## TASK ITEM
Without skipping anything, transcribe the listing that follows.

## EXTRACTED ENTRIES
(* ===== verification/WebSocket.v ===== *)
(** * WebSocket framing

    [src/src/http/websocket.c]: reading and writing of frames, scanning of
    comma-separated header values, and the opening handshake.  The width of
    [size_t] is a parameter, because the arithmetic on payload lengths depends
    on it; an access outside a buffer is the outcome [WS_FAULT].  libbase64,
    the SHA-1 of OpenSSL and [uv_random] are parameters. *)

From S2P Require Import Prelude.

(** ** Frames *)

Definition ANT_WS_OPCODE_CONTINUATION : Z := 0x0.
Definition ANT_WS_OPCODE_TEXT : Z := 0x1.
Definition ANT_WS_OPCODE_BINARY : Z := 0x2.
Definition ANT_WS_OPCODE_CLOSE : Z := 0x8.
Definition ANT_WS_OPCODE_PING : Z := 0x9.
Definition ANT_WS_OPCODE_PONG : Z := 0xA.

Record ant_ws_frame_t := WsFrame {
  payload : list Z; payload_len : Z; consumed_len : Z; opcode : Z;
  mask : list Z; fin : bool; rsv1 : bool; masked : bool }.

Inductive ws_result :=
| ANT_WS_FRAME_INCOMPLETE
| ANT_WS_FRAME_OK (f : ant_ws_frame_t)
| ANT_WS_FRAME_PROTOCOL_ERROR
| WS_FAULT.

Definition bit_set (b m : Z) : bool := negb (b .& m =? 0).

(** [ant_ws_read_u64_be]. *)
Definition ant_ws_read_u64_be (data : list Z) : Z :=
  fold_left (fun value b => u64 (value .<< 8) .| b) (take 8 data) 0.

(** [out->payload[i] ^= out->mask[i % 4]]. *)
Definition xor_mask (key data : list Z) : list Z :=
  imap (fun i b => b .^ rd key (i mod 4)) data.

Section Frames.
Context (size_bits : Z).
Definition sz (x : Z) : Z := wrap size_bits x.
Definition SIZE_MAX : Z := 2 ^ size_bits - 1.

(** The part of [ant_ws_parse_frame] after the length fields: [pos] is the
    offset reached. *)
Definition parse_body (malloc_ok : Z -> bool) (data : list Z) (is_masked : bool)
  (plen pos : Z) : ws_result :=
  let len := zlen data in
  if SIZE_MAX <? plen then ANT_WS_FRAME_PROTOCOL_ERROR
  else if is_masked && (len <? pos + 4) then ANT_WS_FRAME_INCOMPLETE
  else
    let key := if is_masked then take 4 (drop (Z.to_nat pos) data) else [0; 0; 0; 0] in
    let pos := if is_masked then pos + 4 else pos in
    if len <? sz (pos + sz plen) then ANT_WS_FRAME_INCOMPLETE
    else
      let size := sz (sz plen + 1) in
      if negb (malloc_ok size) then ANT_WS_FRAME_PROTOCOL_ERROR
      else if (size <? plen + 1) || (len <? pos + plen) then WS_FAULT
      else
        let body := take (Z.to_nat plen) (drop (Z.to_nat pos) data) in
        let d0 := rd data 0 in
        ANT_WS_FRAME_OK
          (WsFrame (if is_masked then xor_mask key body else body) (sz plen) (sz (pos + sz plen))
             (d0 .& 0x0f) key (bit_set d0 0x80) (bit_set d0 0x40) is_masked).

Definition ant_ws_parse_frame (malloc_ok : Z -> bool) (data : list Z)
  (require_mask allow_rsv1 : bool) : ws_result :=
  let len := zlen data in
  if len <? 2 then ANT_WS_FRAME_INCOMPLETE
  else
    let d0 := rd data 0 in
    let d1 := rd data 1 in
    let op := d0 .& 0x0f in
    let is_masked := bit_set d1 0x80 in
    let plen := d1 .& 0x7f in
    if bit_set d0 0x30 then ANT_WS_FRAME_PROTOCOL_ERROR
    else if bit_set d0 0x40 && negb allow_rsv1 then ANT_WS_FRAME_PROTOCOL_ERROR
    else if require_mask && negb is_masked then ANT_WS_FRAME_PROTOCOL_ERROR
    else if (8 <=? op) && (negb (bit_set d0 0x80) || (125 <? plen)) then ANT_WS_FRAME_PROTOCOL_ERROR
    else if (8 <=? op) && bit_set d0 0x40 then ANT_WS_FRAME_PROTOCOL_ERROR
    else if plen =? 126 then
      if len <? 4 then ANT_WS_FRAME_INCOMPLETE
      else parse_body malloc_ok data is_masked ((rd data 2 .<< 8) .| rd data 3) 4
    else if plen =? 127 then
      if len <? 10 then ANT_WS_FRAME_INCOMPLETE
      else
        let plen := ant_ws_read_u64_be (drop 2 data) in
        if bit_set plen (1 .<< 63) then ANT_WS_FRAME_PROTOCOL_ERROR
        else parse_body malloc_ok data is_masked plen 10
    else parse_body malloc_ok data is_masked plen 2.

## WRITTEN SOLUTION
(* ===== verification/WebSocket.v ===== *)
(** * WebSocket framing

    [src/src/http/websocket.c]: reading and writing of frames, scanning of
    comma-separated header values, and the opening handshake.  The width of
    [size_t] is a parameter, because the arithmetic on payload lengths depends
    on it; an access outside a buffer is the outcome [WS_FAULT].  libbase64,
    the SHA-1 of OpenSSL and [uv_random] are parameters. *)

From S2P Require Import Prelude.

(** ** Frames *)

Definition ANT_WS_OPCODE_CONTINUATION : Z := 0x0.
Definition ANT_WS_OPCODE_TEXT : Z := 0x1.
Definition ANT_WS_OPCODE_BINARY : Z := 0x2.
Definition ANT_WS_OPCODE_CLOSE : Z := 0x8.
Definition ANT_WS_OPCODE_PING : Z := 0x9.
Definition ANT_WS_OPCODE_PONG : Z := 0xA.

Record ant_ws_frame_t := WsFrame {
  payload : list Z; payload_len : Z; consumed_len : Z; opcode : Z;
  mask : list Z; fin : bool; rsv1 : bool; masked : bool }.

Inductive ws_result :=
| ANT_WS_FRAME_INCOMPLETE
| ANT_WS_FRAME_OK (f : ant_ws_frame_t)
| ANT_WS_FRAME_PROTOCOL_ERROR
| WS_FAULT.

Definition bit_set (b m : Z) : bool := negb (b .& m =? 0).

(** [ant_ws_read_u64_be]. *)
Definition ant_ws_read_u64_be (data : list Z) : Z :=
  fold_left (fun value b => u64 (value .<< 8) .| b) (take 8 data) 0.

(** [out->payload[i] ^= out->mask[i % 4]]. *)
Definition xor_mask (key data : list Z) : list Z :=
  imap (fun i b => b .^ rd key (i mod 4)) data.

Section Frames.
Context (size_bits : Z).
Definition sz (x : Z) : Z := wrap size_bits x.
Definition SIZE_MAX : Z := 2 ^ size_bits - 1.

(** The part of [ant_ws_parse_frame] after the length fields: [pos] is the
    offset reached. *)
Definition parse_body (malloc_ok : Z -> bool) (data : list Z) (is_masked : bool)
  (plen pos : Z) : ws_result :=
  let len := zlen data in
  if SIZE_MAX <? plen then ANT_WS_FRAME_PROTOCOL_ERROR
  else if is_masked && (len <? pos + 4) then ANT_WS_FRAME_INCOMPLETE
  else
    let key := if is_masked then take 4 (drop (Z.to_nat pos) data) else [0; 0; 0; 0] in
    let pos := if is_masked then pos + 4 else pos in
    if len <? sz (pos + sz plen) then ANT_WS_FRAME_INCOMPLETE
    else
      let size := sz (sz plen + 1) in
      if negb (malloc_ok size) then ANT_WS_FRAME_PROTOCOL_ERROR
      else if (size <? plen + 1) || (len <? pos + plen) then WS_FAULT
      else
        let body := take (Z.to_nat plen) (drop (Z.to_nat pos) data) in
        let d0 := rd data 0 in
        ANT_WS_FRAME_OK
          (WsFrame (if is_masked then xor_mask key body else body) (sz plen) (sz (pos + sz plen))
             (d0 .& 0x0f) key (bit_set d0 0x80) (bit_set d0 0x40) is_masked).

Definition ant_ws_parse_frame (malloc_ok : Z -> bool) (data : list Z)
  (require_mask allow_rsv1 : bool) : ws_result :=
  let len := zlen data in
  if len <? 2 then ANT_WS_FRAME_INCOMPLETE
  else
    let d0 := rd data 0 in
    let d1 := rd data 1 in
    let op := d0 .& 0x0f in
    let is_masked := bit_set d1 0x80 in
    let plen := d1 .& 0x7f in
    if bit_set d0 0x30 then ANT_WS_FRAME_PROTOCOL_ERROR
    else if bit_set d0 0x40 && negb allow_rsv1 then ANT_WS_FRAME_PROTOCOL_ERROR
    else if require_mask && negb is_masked then ANT_WS_FRAME_PROTOCOL_ERROR
    else if (8 <=? op) && (negb (bit_set d0 0x80) || (125 <? plen)) then ANT_WS_FRAME_PROTOCOL_ERROR
    else if (8 <=? op) && bit_set d0 0x40 then ANT_WS_FRAME_PROTOCOL_ERROR
    else if plen =? 126 then
      if len <? 4 then ANT_WS_FRAME_INCOMPLETE
      else parse_body malloc_ok data is_masked ((rd data 2 .<< 8) .| rd data 3) 4
    else if plen =? 127 then
      if len <? 10 then ANT_WS_FRAME_INCOMPLETE
      else
        let plen := ant_ws_read_u64_be (drop 2 data) in
        if bit_set plen (1 .<< 63) then ANT_WS_FRAME_PROTOCOL_ERROR
        else parse_body malloc_ok data is_masked plen 10
    else parse_body malloc_ok data is_masked plen 2.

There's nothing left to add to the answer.